Le Bonheur, version vieux béarnais.
Il n’a échappé à personne que
depuis que les idées mènent le monde et qu’un certain nombre de personnalités
sont venues débattre du bonheur, la ville de Pau nage dans la félicité.
On a entendu dire dans les débats
palois que « le bonheur était lié à l’épanouissement de toutes nos
potentialités. »
Avait-t-elle exploité toutes ses potentialités, Catherine,
dont on disait qu’une de ses copies du certificat d’études avait fait le tour
du canton à titre d’exemple pour ses condisciples ?
Certainement pas ! Elle vivait
avec son frère Jacques, vieux célibataire, à l’écart d’un village de montagne,
dans un quartier haut perché depuis longtemps déserté par ses habitants. Malgré
leur âge avancé, ils se cramponnaient tous les deux à leur coin de terre hérité
de leurs aïeux et à leurs coutumes ancestrales, comme des naufragés s’agrippent
à la proue du navire avant de disparaître. Indifférents au progrès, ils
mettaient leur honneur à résister avec une belle obstination à l’inconfort
d’une maison en ruine, à la solitude des
hivers et aux travaux de l’été. Quelques tisons rougis dans une cheminée
branlante leur servaient de chauffage et de plaque de cuisson.
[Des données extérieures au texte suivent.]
Fixpoint op_flip_in_place_test_rec (fuel : nat) (f : funcdata) (op : nat) (fliplist : list nat) : option (Z * list nat) :=
  match fuel with
  | O => None
  | S fuel =>
      o ← ops f !! op;
      match opc o with
      | Cbranch =>
          match input o 1 with
          | None => Some (2, fliplist)
          | Some vn =>
              d ← lone_def f vn op;
              match d with None => Some (2, fliplist) | Some d => op_flip_in_place_test_rec fuel f d fliplist end
          end
      | IntEqual | FloatEqual => Some (1, fliplist ++ [op])
      | BoolNegate | IntNotequal | FloatNotequal => Some (0, fliplist ++ [op])
      | IntSless | IntLess =>
          in0 ← input o 0;
          x ← varnodes f !! in0;
          Some (if negb (is_constant x) then 1 else 0, fliplist ++ [op])
      | IntSlessequal | IntLessequal =>
          in1 ← input o 1;
          x ← varnodes f !! in1;
          Some (if is_constant x then 1 else 0, fliplist ++ [op])
      | BoolOr | BoolAnd =>
          in0 ← input o 0;
          d0 ← lone_def f in0 op;
          match d0 with
          | None => Some (2, fliplist)
          | Some d0 =>
              '(subtest1, fliplist) ← op_flip_in_place_test_rec fuel f d0 fliplist;
              if subtest1 =? 2 then Some (2, fliplist)
              else
                in1 ← input o 1;
                d1 ← lone_def f in1 op;
                match d1 with
                | None => Some (2, fliplist)
                | Some d1 =>
                    '(subtest2, fliplist) ← op_flip_in_place_test_rec fuel f d1 fliplist;
                    if subtest2 =? 2 then Some (2, fliplist) else Some (subtest1, fliplist ++ [op])
                end
          end
      | _ => Some (2, fliplist)
      end
  end.

(** each level of the recursion is at another operation *)
Definition op_flip_in_place_test (f : funcdata) (op : nat) : option (Z * list nat) :=
  op_flip_in_place_test_rec (S (List.length (ops f))) f op [].

Definition sign_extend_val (val sizein sizeout : Z) : Z :=
  let bit := sizein * 8 in
  let sval := if (bit =? 0) || (64 <=? bit) then val else w64 (Z.shiftr (i64 (u64_shl val (64 - bit))) (64 - bit)) in
  Z.land sval (calc_mask sizeout).

(** the tests for overflow, on the constant as a signed 64-bit value *)
Definition overflows (c : opcode) (val diff : Z) : bool :=
  let vpd := i64 (w64 (val + diff)) in
  if bool_decide (c = IntSlessequal) then ((val <? 0) && (0 <? vpd)) || ((0 <? val) && (vpd <? 0))
  else ((diff =? -1) && (val =? 0)) || ((diff =? 1) && (val =? -1)).

Definition replace_lessequal (f : funcdata) (op : nat) : option (bool * funcdata) :=
  o ← ops f !! op;
  in0 ← input o 0;
  in1 ← input o 1;
  x0 ← varnodes f !! in0;
  x1 ← varnodes f !! in1;
  match (if is_constant x0 then Some (x0, -1, 0%nat) else if is_constant x1 then Some (x1, 1, 1%nat) else None) with
  | None => Some (false, f)
  | Some (x, diff, i) =>
      let val := i64 (sign_extend_val (a_offset (loc x)) (size x) 8) in
      if overflows (opc o) val diff then Some (false, f)
      else
        f ← op_set_opcode f op (if bool_decide (opc o = IntSlessequal) then IntSless else IntLess);
        '(newvn, f) ← new_const f (size x) (Z.land (w64 (val + diff)) (calc_mask (size x)));
        f ← op_set_input f op i newvn;
        Some (true, f)
  end.
(* ===== verification/FuncdataBuildFacts.v ===== *)
(** The compound edits: an input is marked once, a comparison with a constant is rewritten to one of
    the same truth, a flipped comparison is the opposite one, the search for a flip ends. *)
From Stdlib Require Import ZArith Lia Bool List.
From stdpp Require Import base decidable option list strings gmap numbers tactics.
From S2P Require Import Prelude Space OpCode BitUtil PcodeSem Funcdata FuncdataLinks FuncdataEdits FuncdataRemove FuncdataBlocks FuncdataTheorems FuncdataBuild.
Local Open Scope Z_scope.

(** ** What wiring leaves alone *)

(** Every value keeps its storage and flags, every operation its code and output. *)
Record same_core (f f' : funcdata) : Prop := SameCore {
  sc_vns : forall w x, varnodes f !! w = Some x ->
    exists x', varnodes f' !! w = Some x' /\ loc x' = loc x /\ size x' = size x /\ flags x' = flags x;
  sc_ops : forall o x, ops f !! o = Some x -> exists x', ops f' !! o = Some x' /\ opc x' = opc x /\ output x' = output x;
}.

#[export] Instance same_core_refl : Reflexive same_core.
Proof. intros f. constructor; eauto. Qed.

#[export] Instance same_core_trans : Transitive same_core.
Proof.
  intros f g h [V1 O1] [V2 O2]. constructor.
  - intros w x Hx. destruct (V1 w x Hx) as (y & Hy & E1 & E2 & E3). destruct (V2 w y Hy) as (z & Hz & E4 & E5 & E6). exists z. split_and!; congruence.
  - intros w x Hx. destruct (O1 w x Hx) as (y & Hy & E1 & E2). destruct (O2 w y Hy) as (z & Hz & E4 & E5). exists z. split_and!; congruence.
Qed.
Un petit
promontoire situé près de leur habitation d’où ils pouvaient observer à la
jumelle les activités des bêtes et des gens du village remplaçait l’écran de
télévision.
Lorsqu’une âme compatissante s’apitoyait sur leur sort, ils
répondaient en souriant: « Qu’abem de qué minjà, qu’abem de qué tribalhà,
qu’abem de qué préga, que bouletz de mey ! » Autrement dit
« Nous avons de quoi
manger, nous avons de quoi travailler, nous avons de quoi prier, que
voulez-vous de mieux ! »
« Le bonheur peut-il s’inscrire
dans la limite ? » Tel était le sujet
auquel avaient
répondu sans le savoir nos deux rescapés du Moyen Age, sans jamais avoir publié
un ouvrage ni signé de dédicaces.
« Le bonheur lié à l’épanouissement de
toutes nos potentialités » suppose l’idée d’une totalité (toutes) et celle
d’une puissance (potentialités). A les rapprocher, on finit par suggérer que le
bonheur s’apparente à une sorte de toute puissance, à la possibilité de tout
faire ou de tout vivre. Mais il ne faut guère une très longue expérience de la
vie pour s’apercevoir que ce programme alléchant peut conduire aux pires
déconvenues et aux plus cuisantes déceptions.
On dit qu’ à l’époque des
migrations, les canards de la ferme entendant passer au-dessus d’eux leurs
congénères sauvages essaient de les imiter et finissent le bec dans l’eau de
leur mare étriquée et ridicule.
Ne vaudrait-il pas mieux reconnaître d’emblée
que le bonheur ne peut se vivre que dans la limite ? « Je mourrai sans mettre
le pied sur la lune qui me fascine. Cela m’empêchera-t-il d’être heureux ? »
Suis-je pour autant condamné au
triste sort du canard domestique ?
Ma plus grande limite, mon malheur,
consiste à n’être que moi-même, unique sujet et seul objet de mes désirs. Sauf
à combler ce manque existentiel par un ego boursouflé jusqu’à l’éclatement,
j’ai besoin, pour développer mes potentialités, de la médiation de l’autre.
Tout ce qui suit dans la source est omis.